The Dundee Scots were a high school marching band from the Dundee area in Northern Illinois, United States. Their beginning dates to the Fall of 1966, when they adopted the Scottish theme to complement the town's namesake, Dundee, Scotland. They entered their first Summer of band competition in 1967, winning third place in class AAA at Winnipeg, Manitoba, Canada. In the Summer of 1968 the Scots won another third place at the V.F.W. National Contest in Detroit, Michigan.

==Background==
The band rose to national fame under the directorship of Doyle Heffron. Noteworthy performances included playing for Richard Nixon's inaugural in 1972. One of the first successes was beating out 49 other states to win the VFW parade in St. Louis, Missouri in 1970. The Scots furthered that success by winning the Governor's Trophy at the National Cherry Festival in 1969, 1970, and 1971, prompting representatives of the Cherry Festival to travel to Dundee's Spain Field and award the trophy as a permanent prize to the Dundee Scots. Prior to that, the trophy had always been a traveling trophy. Doyle Heffron later became the director of the Cherry Festival in Traverse City, Michigan.
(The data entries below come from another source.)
(** * Deterministic finite-state simulator: a shallow embedding of Simulator.c

    The development follows the C source function by function:
    - the line source [GetLine] (over a model of [fgets]/[feof]),
    - the tokenizer [ReadWord] (over a model of [sscanf "%s"]),
    - the name resolvers [StateToIdx] and [TransitionToIdx],
    - the loader [LoadAutomaton],
    - the simulation engine [ProcessString] and the driver [main].

    Conventions.  A C string is the list of its characters before the
    terminating NUL.  A C array paired with a counter ([statesNames] with
    [statesNum], [transitions] with [transitionsNum]) is the list of its
    cells below the counter, the counter being the length of the list; cells
    at or above the counter are never read by the program.  [int] values that
    can be the sentinel -1 are in [Z].  Behaviour the C standard leaves
    undefined (an access outside an array, a read of an uninitialised
    buffer) is an explicit outcome of the model, never a silent default. *)

From Stdlib Require Import Ascii.
From Equations Require Import Equations.
From stdpp Require Import base list strings.

Open Scope Z_scope.

Abbreviation cstring := (list ascii).

(** A string literal as a C string. *)
Definition cs (s : string) : cstring := String.list_ascii_of_string s.

Definition MAX_LINE_LENGTH : nat := 4096.
Definition MAX_STATES : nat := 256.
Definition MAX_SYMBOLS : nat := 256.

(** ** Characters *)

Definition NUL : ascii := ascii_of_nat 0.
Definition NL : ascii := ascii_of_nat 10.
Definition SPACE : ascii := ascii_of_nat 32.
Definition HASH : ascii := ascii_of_nat 35.

(** [isspace] in the C locale: space, \t, \n, \v, \f, \r. *)
Definition isspace (c : ascii) : bool :=
  let n := nat_of_ascii c in
  (Nat.eqb n 32 || (Nat.leb 9 n && Nat.leb n 13))%bool.

(** [s[0]] of a C string held in a buffer: the terminator when it is empty. *)
Definition first_char (s : cstring) : ascii :=
  match s with
  | [] => NUL
  | c :: _ => c
  end.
In 1972 they were one of the founding members of the MACBDA, a premier summer marching band circuit for high school bands in the Midwest. They continued competing in that organization, winning the overall championship several times, until they disbanded in 1994.

The Dundee Scots released an album in 1971 entitled The Sound of the Dundee Scots. This album included music from field competitions dating from 1968 through 1971.

- Scotland the Brave
- British Grenadier & Rule Britannia
- Field Competition 1971: Narrator - Robert Lemke
- Trumpet Voluntary
- Brigadoon Medley
- Commonwealth Medley
- What Kind of Fool am I
- Wee MacGregor
- Londonderry Aire
- Auld Lang Syne
- Brigadoon Fanfare
- Camelot Medley
- When Johnny Comes Marching Home
- Macarena
- Requiem for the Masses
- Swing Low
- Somewhere
- April in Paris
- We've Only Just Begun

Unlike other High School bands, the Scots were a military style band, with the precision and discipline more like a drum and bugle corps. Uniforms included Royal Stewart tartan kilts, white tunics, sporrans, and headwear. Instrumentalists wore Glengarry caps, the color guard wore Balmoral tams, and the Drum Majors wore shakos.